Add probabilistic classification to hiclass #119

LukasDrews97 · 2024-04-09T14:51:33Z

Add probabilistic classification via calibration to hiclass using the following methods:

Platt Scaling
Isotonic Regression
Beta calibration
(Inductive/Cross) Venn-ABERS calibration

…ty distribution

mirand863 · 2024-04-16T13:29:39Z

hiclass/HierarchicalClassifier.py

@@ -96,6 +105,8 @@ def __init__(
            If True, skip scikit-learn's checks and sample_weight passing for BERT.
        classifier_abbreviation : str, default=""
            The abbreviation of the local hierarchical classifier to be displayed during logging.
+        calibration_method : {"ivap", "cvap", "platt", "isotonic"}, str, default=None


Maybe there is a better way to represent the multiple possible values here. Perhaps Union["ivap", "cvap", "platt", "isotonic"]? I am not so sure without building the documentation to see the result.
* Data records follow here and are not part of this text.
(** X9: below the ceiling, [find_rec] raises on an entry that is not a
    dict or lacks the key it reads, and leaves the search state as it
    was: TypeError for a value that is not a dict, KeyError for a missing
    type, children or name, AttributeError for a name that is not text. *)
Theorem find_rec_raises_on_malformed (query : string) (st : search) :
  matches_len (self st) < max_matches_len ->
  (forall entry,
      (forall fields, entry <> JObj fields) ->
      find_rec entry query st = (Raised TypeError, st)) /\
  (forall fields,
      assoc "type" fields = None ->
      find_rec (JObj fields) query st = (Raised (KeyError "type"), st)) /\
  (forall fields,
      assoc "type" fields = Some (JStr "folder") ->
      assoc "children" fields = None ->
      find_rec (JObj fields) query st = (Raised (KeyError "children"), st)) /\
  (forall fields type,
      assoc "type" fields = Some type ->
      eq_str type "folder" = false ->
      assoc "name" fields = None ->
      find_rec (JObj fields) query st = (Raised (KeyError "name"), st)) /\
  (forall fields type title,
      assoc "type" fields = Some type ->
      eq_str type "folder" = false ->
      assoc "name" fields = Some title ->
      (forall text, title <> JStr text) ->
      find_rec (JObj fields) query st = (Raised AttributeError, st)).
Proof.
  intros Hroom.
  assert (Hleb : (max_matches_len <=? matches_len (self st))%nat = false)
    by (apply Nat.leb_gt; exact Hroom).
  repeat split.
  - intros entry Hnot. rewrite find_rec_unfold. cbv [bind gets lift]. rewrite Hleb.
    destruct entry; try reflexivity. now destruct (Hnot fields).
  - intros fields Htype. rewrite find_rec_unfold. cbv [bind gets lift].
    rewrite Hleb. cbn [getitem]. now rewrite Htype.
  - intros fields Htype Hchildren. rewrite find_rec_unfold. cbv [bind gets lift].
    rewrite Hleb. cbn [getitem]. rewrite Htype. cbn [eq_str].
    rewrite String.eqb_refl. now rewrite Hchildren.
  - intros fields type Htype Hfolder Hname. rewrite find_rec_unfold.
    cbv [bind gets lift]. rewrite Hleb. cbn [getitem].
    now rewrite Htype, Hfolder, Hname.
  - intros fields type title Htype Hfolder Hname Hnot. rewrite find_rec_unfold.
    cbv [bind gets lift]. rewrite Hleb. cbn [getitem]. rewrite Htype, Hfolder, Hname.
    destruct (PyStr.split PyStr.space query) as [|tok toks] eqn:E;
      [now apply PyStrFacts.split_nonempty in E|].
    destruct title; try reflexivity. now destruct (Hnot s).
Qed.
mirand863 · 2024-04-16T14:24:24Z

hiclass/LocalClassifierPerLevel.py

+
+            else:
+                calibrators = Parallel(n_jobs=self.n_jobs)(
+                    delayed(logging_wrapper)(


Have you tested the parallel logging in the cluster? It used to be the case that messages were repeated multiple times.

mirand863 · 2024-04-17T11:38:51Z

hiclass/LocalClassifierPerParentNode.py

+        )
+        proba = calibrator.predict_proba(X)
+
+        y[:, 0] = calibrator.classes_[np.argmax(proba, axis=1)]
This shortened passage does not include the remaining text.